PROBLEM DESCRIPTION – Below are the records. Retype exactly the lines between the lines holding "0 demo_start (replicate" and "eexists. split.", inclusive.

● ● ● ●

(* ===== verification/DemoJoin.v ===== *)
(** * A device and its server

    The network of [Demo] behind an address, with toy encodings of the bodies: the theorems
    about joining and about sessions apply to it. *)
From Stdlib Require Import Ascii String.
From S2P Require Import Prelude GoString GoStringFacts HostPort Netip NetipFacts Base64 Url Pool Ipam Acl Proto Store Api TlsConf Host Demo Certpin Join JoinServer.

Local Open Scope Z_scope.

(** ** Texts of lists of strings *)

Fixpoint write_text (s rest : string) : string :=
  match s with EmptyString => String "e" rest | String c s => String "c" (String c (write_text s rest)) end.

Definition write_texts (l : list string) : string := foldr write_text "" l.

Fixpoint read_texts (s : string) : list string :=
  match s with
  | String k s1 =>
    if Ascii.eqb k "e" then "" :: read_texts s1 else
    match s1 with
    | String c s2 => match read_texts s2 with x :: l => String c x :: l | [] => [] end
    | EmptyString => []
    end
  | EmptyString => []
  end.

Lemma read_write_texts l : read_texts (write_texts l) = l.
Proof.
  assert (∀ s rest, read_texts (write_text s rest) = s :: read_texts rest) as Hone.
  { induction s as [|c s IH]; intros rest; [done|]. cbn [write_text read_texts]. cbn [Ascii.eqb Bool.eqb].
    by rewrite IH. }
  induction l as [|s l IH]; [done|]. cbn [write_texts foldr]. rewrite Hone. by f_equal.
Qed.

Definition text_register (q : RegisterRequest) : string :=
  write_texts [rq_Token q; rq_DeviceUUID q; rq_Hostname q; rq_PublicKey q; rq_Endpoint q].
Definition untext_register (s : string) : option RegisterRequest :=
  match read_texts s with [t; u; h; k; e] => Some (MkRegisterRequest t u h k e) | _ => None end.

Fixpoint peer_texts (l : list Peer) : list string :=
  match l with
  | [] => []
  | p :: l => pr_Hostname p :: pr_PublicKey p :: pr_AssignedIP p :: pr_Endpoint p :: pr_Group p :: peer_texts l
  end.
Fixpoint texts_peers (l : list string) : list Peer :=
  match l with h :: k :: i :: e :: g :: l => MkPeer h k i e g :: texts_peers l | _ => [] end.

Lemma texts_peer_texts l : texts_peers (peer_texts l) = l.
Proof. induction l as [|p l IH]; [done|]. cbn [peer_texts texts_peers]. rewrite IH. by destruct p. Qed.

Definition text_body (b : Body) : string :=
  match b with
  | BRegister r => write_texts [rs_NetworkID r; rs_DNSSuffix r; rs_OverlayCIDR r; rs_AssignedIP r; rs_RelayAddr r; rs_NodeToken r]
  | BPeers l => write_texts (peer_texts l)
  | BError e => e
  | _ => ""
  end.
Definition untext_response (s : string) : result string RegisterResponse :=
  match read_texts s with [n; d; o; a; r; t] => Ok (MkRegisterResponse n d o a r t) | _ => Err "register"%string end.
Definition untext_peers (s : string) : result string (list Peer) := Ok (texts_peers (read_texts s)).

Lemma text_register_back q : untext_register (text_register q) = Some q.
Proof. unfold untext_register, text_register. rewrite read_write_texts. by destruct q. Qed.
Lemma text_response_back r : untext_response (text_body (BRegister r)) = Ok r.
Proof. unfold untext_response, text_body. rewrite read_write_texts. by destruct r. Qed.
Lemma text_peers_back l : untext_peers (text_body (BPeers l)) = Ok l.
Proof. unfold untext_peers, text_body. by rewrite read_write_texts, texts_peer_texts. Qed.

(** ** The device *)

Definition demo_base : string := "https://vpn.example.org:8787".

Lemma demo_base_parses path :
  path ∈ ["/v1/register"; "/v1/peers"; "/v1/services"]%string → is_Some (Url.Parse (demo_base +:+ path)).
Proof. rewrite !elem_of_cons. intros [->|[->|[->|[]%not_elem_of_nil]]]; vm_compute; by eexists. Qed.

(** A device that joined before the server was started again. *)
Definition demo_device : Client :=
  MkClient demo_base "" SystemTrust (demo_token 9) (Some (MkIdentity "s3cret" "nas" "nas" "" [] "key" "10.0.0.2")).

Abbreviation demo_serve :=
  (serve untext_register demo_decodeService "MyWAN" "1" demo_base text_body (λ _, "status"%string) 0).
Abbreviation demo_Peers :=
  (Join.Peers demo_serve text_register untext_response untext_peers (λ e, e)).

Lemma demo_bytes : Forall is_byte (replicate 32 1).
Proof. by apply Forall_replicate. Qed.

Lemma session_recovers_witness :
  ∃ s' m, (demo_Peers (demo_start, [None; demo_rand 1]) demo_device).2 = Err (EReassigned "10.0.0.2" "10.0.0.1") ∧
    (demo_Peers (s', []) (set_token demo_device (demo_token 1))).2 = Ok (sees s' m) ∧
    m_AssignedIP m = "10.0.0.1"%string.
Proof.
  destruct (pool_alloc (nodeIPs demo_start) "nas") as [a r] eqn:Ha. assert (r = Ok (Addr4 0x0a000001)) as ->.
  { change r with (a, r).2. rewrite <-Ha. by vm_compute. }
  destruct (session_recovers untext_register demo_decodeService "MyWAN" "1" demo_base demo_base_parses
    text_register text_body untext_response untext_peers (λ e, e) text_register_back text_response_back text_peers_back
    (λ _, "status"%string) 0 demo_start None (replicate 32 1) [] demo_device
    (MkIdentity "s3cret" "nas" "nas" "" [] "key" "10.0.0.2") "default" a (Addr4 0x0a000001))
    as (s' & m & _ & _ & _ & _ & Hip & H1 & H2).
  - exact demo_start_ok.
  - apply demo_rand_ok. intros m. by vm_compute.
  - exact demo_bytes.
  - done.
  - done.
  - by vm_compute.
  - by vm_compute.
  - done.
  - done.
  - exact Ha.
  - exists s', m. split_and!; [|exact (f_equal snd (H2 []))|exact Hip].
    change (demo_rand 1) with (Some (replicate 32 1)). rewrite H1.
    cbn [id_assignedIP]. destruct (String.eqb_spec (addr_String (Addr4 0x0a000001)) "10.0.0.2") as [E|_].
    + by vm_compute in E.
    + done.
Defined.

Lemma Join_joins_witness :
  ∃ w c reg l, Join.Join demo_serve text_register untext_response untext_peers (λ e, e)
    (demo_start, [demo_rand 1; None]) (MkClient demo_base "" SystemTrust "" None) (Ok ([], "key"%string))
    "s3cret" "pc" "pc" "" = (w, c, Ok (reg, l)) ∧ rs_AssignedIP reg = "10.0.0.1"%string ∧ cl_nodeToken c = demo_token 1.
Proof.
  destruct (pool_alloc (nodeIPs demo_start) "pc") as [a r] eqn:Ha. assert (r = Ok (Addr4 0x0a000001)) as ->.
  { change r with (a, r).2. rewrite <-Ha. by vm_compute. }
  destruct (Join_joins untext_register demo_decodeService "MyWAN" "1" demo_base demo_base_parses
    text_register text_body untext_response untext_peers (λ e, e) text_register_back text_response_back text_peers_back
    (λ _, "status"%string) 0 demo_start (replicate 32 1) None [] (MkClient demo_base "" SystemTrust "" None)
    [] "key" "s3cret" "pc" "pc" "" "default" a (Addr4 0x0a000001))
    as (s' & m & reg & _ & _ & _ & _ & _ & Hip & H).
  - exact demo_start_ok.
  - apply demo_rand_ok. intros m. by vm_compute.
  - exact demo_bytes.
  - done.
  - by vm_compute.
  - done.
  - done.
  - exact Ha.
  - eexists _, _, reg, _. split; [exact H|]. split; [exact Hip|done].
Defined.

(** ** Handing out a join string *)

Definition demo_digest : list Z := replicate 32 7.

Definition demo_tls : TlsConf.Result := TlsConf.MkResult ModeSelf true (canonical demo_digest) [] false.
Definition demo_host : Host := MkHost zero_config "0.0.0.0:8787" "" None None false (Some demo_tls).

Lemma JoinURL_NewClient_witness :
  ∃ c, NewClient (λ b, b) Some (JoinURL demo_host "vpn.example.org") "" = Ok c ∧
    cl_base c = demo_base ∧ cl_pin c = canonical demo_digest.
Proof.
  eexists. split.
  - apply (JoinURL_NewClient (λ b, b) Some demo_host demo_tls "vpn.example.org").
    + done.
    + right. exists demo_digest. split; [|done]. split; [by apply Forall_replicate|done].
    + by vm_compute.
  - split; by vm_compute.
Defined.
(* ===== verification/DeviceName.v ===== *)
(** * The name a device registers under (client/engine/engine.go: deviceName, dnsLabel)

    A name given by the user, or the machine's own, reduced to a DNS label. *)
From Stdlib Require Import Ascii String.
From S2P Require Import Prelude Unicode GoString GoStringFacts Profile.

Local Open Scope Z_scope.

(** The loop of [dnsLabel] over the runes: what is written and whether it ends in a hyphen
    written for unusable characters. *)
Fixpoint label_loop (rs : list Z) (out : list ascii) (dash : bool) : list ascii :=
  match rs with
  | [] => out
  | r :: rs =>
    if lower_alnum r then label_loop rs (out ++ encode_rune r) false
    else if negb dash && negb (bool_decide (out = [])) then label_loop rs (out ++ ["-"%char]) true
    else label_loop rs out dash
  end.

Definition trim_hyphens (l : list ascii) : list ascii := drop_while_end (Ascii.eqb "-") l.

Definition label_bytes (l : list ascii) : list ascii :=
  let out := trim_hyphens l in
  if (63 <? length out)%nat then trim_hyphens (take 63 out) else out.

Definition dnsLabel (s : string) : string :=
  string_of_list_ascii (label_bytes (label_loop (runes (to_lower (trim_space s))) [] false)).

(** [host] is the machine's own name, empty when the system does not tell. *)
Definition deviceName (given host : string) : string :=
  let name := dnsLabel given in
  if negb (String.eqb name "") then name else dnsLabel host.

(** ** The label *)

(** What [label_loop] writes: label characters, not starting with a hyphen and without two
    hyphens in a row. *)
Record tidy (l : list ascii) : Prop := {
  td_bytes : Forall (λ a, label_byte a = true) l;
  td_head : head l ≠ Some "-"%char;
  td_apart : ∀ i, l !! i = Some "-"%char → l !! S i ≠ Some "-"%char;
}.

Lemma tidy_nil : tidy [].
Proof. by split. Qed.
(* ===== verification/DeviceId.v ===== *)
(** * The identifier of a device (client/profile/profile.go)

    A device registers under an identifier of its own, made once and kept in a file, so that
    the server gives it the same address again. *)
From Stdlib Require Import Ascii String.
From S2P Require Import Prelude GoString GoStringFacts Netip NetipFacts Base64 Strconv.

Local Open Scope Z_scope.

(** What a call meets; a write that fails may leave something else in the file. *)
Record id_conditions : Type := MkIdConditions {
  ic_mkdir : bool;
  ic_readable : bool;
  ic_random : option (list Z);
  ic_write : option (option string);   (** [Some rest] fails; [rest] is what is in the file then *)
}.

Inductive id_error : Type := EIdDir | EIdRandom | EIdWrite.

(** The file and the result. *)
Definition deviceUUIDAt (e : id_conditions) (f : option string) : option string * result id_error string :=
  if negb (ic_mkdir e) then (f, Err EIdDir) else
  let fresh :=
    match ic_random e with
    | None => (f, Err EIdRandom)
    | Some buf =>
      match ic_write e with
      | Some rest => (rest, Err EIdWrite)
      | None => (Some (hex_encode buf), Ok (hex_encode buf))
      end
    end in
  match (if ic_readable e then f else None) with
  | Some b => let id := trim_space b in if (8 <=? String.length id)%nat then (f, Ok id) else fresh
  | None => fresh
  end.

(** The file as an identifier. *)
Definition holds_id (f : option string) (id : string) : Prop :=
  ∃ b, f = Some b ∧ trim_space b = id ∧ (8 ≤ String.length id)%nat.

Lemma hex_text b : Forall is_byte b → trim_space (hex_encode b) = hex_encode b.
Proof.
  intros Hb. apply trim_space_solid. eapply Forall_impl; [by apply hex_encode_chars|]. by intros a [? _].
Qed.

Lemma deviceUUIDAt_holds e f f' id :
  (∀ b, ic_random e = Some b → Forall is_byte b ∧ length b = 16%nat) →
  deviceUUIDAt e f = (f', Ok id) → holds_id f' id.
Proof.
  intros Hr. unfold deviceUUIDAt. destruct (ic_mkdir e); [|done]. cbn [negb].
  set (fresh := match ic_random e with None => _ | Some _ => _ end).
  assert (fresh = (f', Ok id) → holds_id f' id) as Hfresh.
  { unfold fresh. destruct (ic_random e) as [buf|]; [|done]. destruct (ic_write e); [done|]. intros [= <- <-].
    destruct (Hr buf eq_refl) as [Hb Hl]. eexists. split_and!; [done|by apply hex_text|].
    rewrite hex_encode_length, Hl. lia. }
  destruct (if ic_readable e then f else None) as [b|] eqn:Hf; [|done].
  destruct (Nat.leb_spec 8 (String.length (trim_space b))); [|done]. intros [= <- <-].
  exists b. destruct (ic_readable e); [|done]. by split_and!.
Qed.

Lemma deviceUUIDAt_kept e f id :
  ic_mkdir e = true → ic_readable e = true → holds_id f id → deviceUUIDAt e f = (f, Ok id).
Proof.
  intros Hm Hr (b & -> & Ht & Hl). unfold deviceUUIDAt. rewrite Hm, Hr. cbn [negb]. rewrite Ht.
  by rewrite (proj2 (Nat.leb_le _ _) Hl).
Qed.

(** A device keeps its identifier: once one was returned, every later call that can read the
    file returns it, however many there were and whatever randomness they were given. *)
Theorem device_id_stable e f f1 id es :
  (∀ b, ic_random e = Some b → Forall is_byte b ∧ length b = 16%nat) →
  deviceUUIDAt e f = (f1, Ok id) →
  Forall (λ e, ic_readable e = true) es →
  let f2 := foldl (λ f e, (deviceUUIDAt e f).1) f1 es in
  f2 = f1 ∧ ∀ e', ic_mkdir e' = true → ic_readable e' = true → deviceUUIDAt e' f2 = (f2, Ok id).
Proof.
  intros Hr Hd Hes f2. pose proof (deviceUUIDAt_holds e f f1 id Hr Hd) as Hh.
  assert (f2 = f1) as ->.
  { unfold f2. clear f2. induction Hes as [|e1 es He _ IH]; [done|]. cbn [foldl].
    destruct (ic_mkdir e1) eqn:Hm.
    - by rewrite (deviceUUIDAt_kept e1 f1 id).
    - unfold deviceUUIDAt at 2. by rewrite Hm. }
  split; [done|]. intros e' Hm' Hr'. by apply deviceUUIDAt_kept.
Qed.

Lemma device_id_stable_witness :
  deviceUUIDAt (MkIdConditions true true (Some (replicate 16 0)) None) (Some (hex_encode (replicate 16 255))) =
  (Some (hex_encode (replicate 16 255)), Ok (hex_encode (replicate 16 255))).
Proof.
  assert (∀ x, is_byte x → Forall is_byte (replicate 16 x)) as Hb by (intros x Hx; by apply Forall_replicate).
  destruct (device_id_stable (MkIdConditions true true (Some (replicate 16 255)) None) None
    (Some (hex_encode (replicate 16 255))) (hex_encode (replicate 16 255)) []) as [_ H].
  - intros b [= <-]. split; [apply (Hb 255); unfold is_byte; lia|reflexivity].
  - reflexivity.
  - constructor.
  - apply H; reflexivity.
Defined.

● ● ● ●

WRITTEN RESPONSE –
    (λ _, "status"%string) 0 demo_start (replicate 32 1) None [] (MkClient demo_base "" SystemTrust "" None)
    [] "key" "s3cret" "pc" "pc" "" "default" a (Addr4 0x0a000001))
    as (s' & m & reg & _ & _ & _ & _ & _ & Hip & H).
  - exact demo_start_ok.
  - apply demo_rand_ok. intros m. by vm_compute.
  - exact demo_bytes.
  - done.
  - by vm_compute.
  - done.
  - done.
  - exact Ha.
  - eexists _, _, reg, _. split; [exact H|]. split; [exact Hip|done].
Defined.

(** ** Handing out a join string *)

Definition demo_digest : list Z := replicate 32 7.

Definition demo_tls : TlsConf.Result := TlsConf.MkResult ModeSelf true (canonical demo_digest) [] false.
Definition demo_host : Host := MkHost zero_config "0.0.0.0:8787" "" None None false (Some demo_tls).

Lemma JoinURL_NewClient_witness :
  ∃ c, NewClient (λ b, b) Some (JoinURL demo_host "vpn.example.org") "" = Ok c ∧
    cl_base c = demo_base ∧ cl_pin c = canonical demo_digest.
Proof.
  eexists. split.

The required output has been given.